§ **INPUT DATA**:
(** * Root-cause-analysis pipeline: detector, grouper, candidates, features, ranker

    A shallow embedding of the Python sources under [apps/detector/detector]
    and [apps/rca/rca], and the properties of the specification checked
    against it.

    Conventions of the embedding.
    - A Python [float] is idealised as an exact number: a rational [Q] where
      the code only adds, subtracts, multiplies, divides and compares (the
      detector, the grouper), a real [R] where it calls [math.exp] (the
      ranker).  NaN and infinities are outside the model.
    - A [datetime] is the integer number of microseconds since the epoch
      ([Z]); a [timedelta] is a number of microseconds.
    - A Python [dict] with string keys is a [gmap string _]; a [set] of
      strings is a [gset string].
    - A Python exception is [None] in an [option] result.
    - External services (SQL store, metric store, [uuid.uuid4], the trained
      model) are explicit tables, oracles or parameters. *)

From Stdlib Require Import ZArith QArith Qabs Qcanon Lia Lqa.
From Stdlib Require Import Reals Lra.
From stdpp Require Import base gmap list strings sorting pretty.

(** ** Python built-ins shared by the components *)

Module Py.

(** [l[:k]] for a possibly negative [k]. *)
Definition slice_to {A} (l : list A) (k : Z) : list A :=
  if (k <? 0)%Z then take (Z.to_nat (Z.of_nat (length l) + k)) l
  else take (Z.to_nat k) l.

(** [l[i]] for a possibly negative [i]; [None] is [IndexError]. *)
Definition index {A} (l : list A) (i : Z) : option A :=
  if (i <? 0)%Z then
    if (Z.of_nat (length l) + i <? 0)%Z then None
    else l !! Z.to_nat (Z.of_nat (length l) + i)
  else l !! Z.to_nat i.

(** [range(a, b)]. *)
Definition range (a b : Z) : list Z := seqZ a (b - a).

(** One microsecond is the unit of time. *)
Definition seconds (n : Z) : Z := (n * 1000000)%Z.
Definition minutes (n : Z) : Z := (n * 60000000)%Z.
Definition hours (n : Z) : Z := (n * 3600000000)%Z.

(** Comparisons of Python floats read as reals are decided by the order of
    the reals. *)
#[global] Instance R_eq_dec : EqDecision R := Req_dec_T.
#[global] Instance Rle_decision (x y : R) : Decision (x <= y)%R := Rle_dec x y.
#[global] Instance Rlt_decision (x y : R) : Decision (x < y)%R := Rlt_dec x y.

(** Stable insertion of [x] in front of a list sorted by [le]: [x] passes
    the elements strictly before it and stops at the first [y] with
    [le x y].  Folding it from the right over a list is a stable sort, the
    result of [sorted(l, key=...)] and of [l.sort(key=...)]. *)
Section StableSort.
Context {A : Type} (le : A → A → bool).

Fixpoint insert_sorted (x : A) (l : list A) : list A :=
  match l with
  | [] => [x]
  | y :: l' => if le x y then x :: y :: l' else y :: insert_sorted x l'
  end.

Definition sorted (l : list A) : list A := foldr insert_sorted [] l.

End StableSort.

End Py.

(** ** apps/detector/detector/anomaly_detector.py *)

Module Detector.
Local Open Scope Q_scope.

Definition Qltb (x y : Q) : bool := negb (Qle_bool y x).

(** [max(a, b)] of Python: [b] only when it is strictly greater. *)
Definition py_max (a b : Q) : Q := if Qltb a b then b else a.

Record AnomalyDetector := {
  z_threshold : Q;
  min_points : Z;
  lookback_days : Z;
  bad_directions : gmap string string
}.

Definition default_bad_directions : gmap string string :=
  <["p95_latency_ms" := "up"]> (<["p99_latency_ms" := "up"]>
  (<["error_rate" := "up"]> (<["qps" := "down"]> ∅))).

(** [__init__]: [bad_directions or {...}] keeps a non-empty dict. *)
Definition init (z : Q) (mp lb : Z) (bd : option (gmap string string))
  : AnomalyDetector :=
  {| z_threshold := z; min_points := mp; lookback_days := lb;
     bad_directions :=
       match bd with
       | Some m => if decide (m = ∅) then default_bad_directions else m
       | None => default_bad_directions
       end |}.

(** The detector of [DetectorWorker.__init__]. *)
Definition worker_detector : AnomalyDetector := init 3 10 7 None.

(** [np.median]: the middle of the sorted values, or the mean of the two
    middle ones.  NumPy returns nan on an empty array; the model returns 0
    there, and no statement below relies on that case. *)
Definition np_median (values : list Q) : Q :=
  let s := Py.sorted Qle_bool values in
  let n := length s in
  if Nat.even n
  then (nth (n / 2 - 1) s 0 + nth (n / 2) s 0) / 2
  else nth (n / 2) s 0.

(** [compute_baseline]: [None] stands for the pair [(None, None)]. *)
Definition compute_baseline (self : AnomalyDetector) (values : list Q)
  : option (Q * Q) :=
  if (Z.of_nat (length values) <? min_points self)%Z then None
  else
    let median := np_median values in
    let deviations := map (λ v, Qabs (v - median)) values in
    let mad := np_median deviations in
    let scaled_mad := 1.4826 * mad in
    Some (median, scaled_mad).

§ **DIRECTIONS**: Your job is to return all lines above that hold the word "only".

§ **TASK SOLUTION**:
      the code only adds, subtracts, multiplies, divides and compares (the
(** [max(a, b)] of Python: [b] only when it is strictly greater. *)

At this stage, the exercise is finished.